Example of a CME price gap being filled
The price gap in the futures market is another point of interest. In February, spot prices tended to follow and fill the price gap in the futures market. A gap in CME futures in that same month, for example, was followed by an almost immediate correction on the spot market when futures trading reopened. However, these predictions do not always pan out. Some recently predicted there was “no more gaps” on March 10, and that a bull run was in the works. Prices would plummet almost $ 4,000 in the next few days.
Although Corona appears, what affects Bitcoin is the institutional
Bakkt and CME’s bitcoin futures have been a significant hit due to the ongoing economic downturn due to Coronavirus fears and business and tourism outages.
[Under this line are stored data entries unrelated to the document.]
(** The code generated for a definition writes the value of the object. *)
Lemma gen_write_emits ty : forall o, type_ok ty -> typed ty o -> emits (gen_write ty o : M S Z) (encode (to_value ty o)).
Proof.
  induction ty as [b| |n ms IH|e IH|e IH|k v IHk IHv] using ttype_parts_ind; intros o Hty Ho; cbn [type_ok] in Hty.
  - destruct o; try done. destruct Ho. by apply write_base_emits.
  - destruct o; try done. destruct Ho. by apply (write_base_emits T_I32).
  - destruct o as [|vs| | |]; try done. rewrite to_value_struct. apply typed_struct in Ho as [Hl Ho].
    apply (write_members_emits ms vs _ _ []); [apply ret_emits..|done|]. destruct Hty as [_ Hms%type_ok_members].
    apply (members_typed ms _ vs) in IH. apply (members_typed ms _ vs) in Hms. rewrite Forall_forall in *.
    intros p Hp. apply IH; [done|by apply Hms|by apply Ho].
  - destruct o as [| |l| |]; try done. destruct Ho as [Hlen Hl]. cbn [gen_write to_value encode]. rewrite length_map, map_map, (app_assoc (byte_code _)).
    apply emits_list_calls, emits_list_cons; [apply write_elements_emits; lia|].
    apply emits_list_end; [|apply ret_emits].
    apply emits_list_concat. rewrite Forall_forall in *. intros x Hx. apply write_element_emits; auto.
  - destruct o as [| | |l|]; try done. destruct Ho as (Hlen&Hl&_). cbn [gen_write to_value encode]. rewrite length_map, map_map, (app_assoc (byte_code _)).
    apply emits_list_calls, emits_list_cons; [apply write_elements_emits; lia|].
    apply emits_list_end; [|apply ret_emits].
    apply emits_list_concat. rewrite Forall_forall in *. intros x Hx. apply write_element_emits; auto.
  - destruct o as [| | | |l]; try done. destruct Ho as (Hlen&Hl&_). cbn [gen_write to_value encode]. rewrite length_map, map_map.
    rewrite (app_assoc (byte_code (type_to_enum v))), (app_assoc (byte_code (type_to_enum k))).
    apply emits_list_calls, emits_list_cons.
    + rewrite (wrapU_small 32) by lia.
      apply (header_emits _ [byte_code (type_to_enum k); byte_code (type_to_enum v); count (zlen l)]);
        [repeat constructor; [apply write_code_emits..|apply write_count_emits]|cbn [concat]; by rewrite app_nil_r].
    + apply emits_list_end; [|apply ret_emits].
      apply emits_list_concat. rewrite Forall_forall in *. intros x Hx. destruct (Hl x Hx), Hty.
      apply emits_list_app; apply write_element_emits; auto.
Qed.

Lemma gen_Write_emits name ms vs :
  zlen name < 2 ^ 31 -> type_ok (TStruct name ms) -> typed (TStruct name ms) (OStruct vs) ->
  emits (gen_Write name ms (OStruct vs) : M S Z) (encode (VSandesh name (fields_of (zip ms vs)))).
Proof.
  intros Hn Hty Ho. apply typed_struct in Ho as [Hl Ho].
  apply (write_members_emits ms vs _ _ (count (zlen name) ++ name)); [by apply writeString_emits|apply ret_emits|done|].
  destruct Hty as [_ Hms%type_ok_members]. apply (members_typed ms _ vs) in Hms. rewrite Forall_forall in *.
  intros p Hp. apply gen_write_emits; [by apply Hms|by apply Ho].
Qed.
End Emits.
End Objects.
End GeneratedWrite.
There is virtually no activity on the CME option market, and the same thing happens with Bakkt, even worse.
Visualising the 50% collapse in bitcoin futures open interest last week pic.twitter.com/g0xHPscrHq
— skew (@skewdotcom) March 18, 2020
Elsewhere, CBOE announced that it would no longer offer Bitcoin futures contracts by March 2019. But, existing contracts can still be traded until expiration in June 2020. The question of whether the futures market and options can enter here with more significant numbers of contracts and unexpected speculators as in previous price drops is uncertain.
As the spot price of Bitcoin continued to be affected by the media and Bitcoin whales moving financial clout, institutional players like Bakkt and CME inarguably offer a relatively new and regulated forum by which movers and shakers in the crypto world can find novel ways to leverage markets, and by which analysts can learn more about BTC spot price and how it moves relative to these.
With heavy regulation, though, comes risk and dependence. Perpetually waiting for the SEC to approve a bitcoin exchange-traded fund, for example, doesn’t exactly sound like the Decentralized or permissionless crypto mainstreaming a lot of Satoshi acolytes want. Further, the more bitcoin moves into institutional money, the more sway these legacy and financial regulatory powers will be able to exercise over market prices, for better or for worse.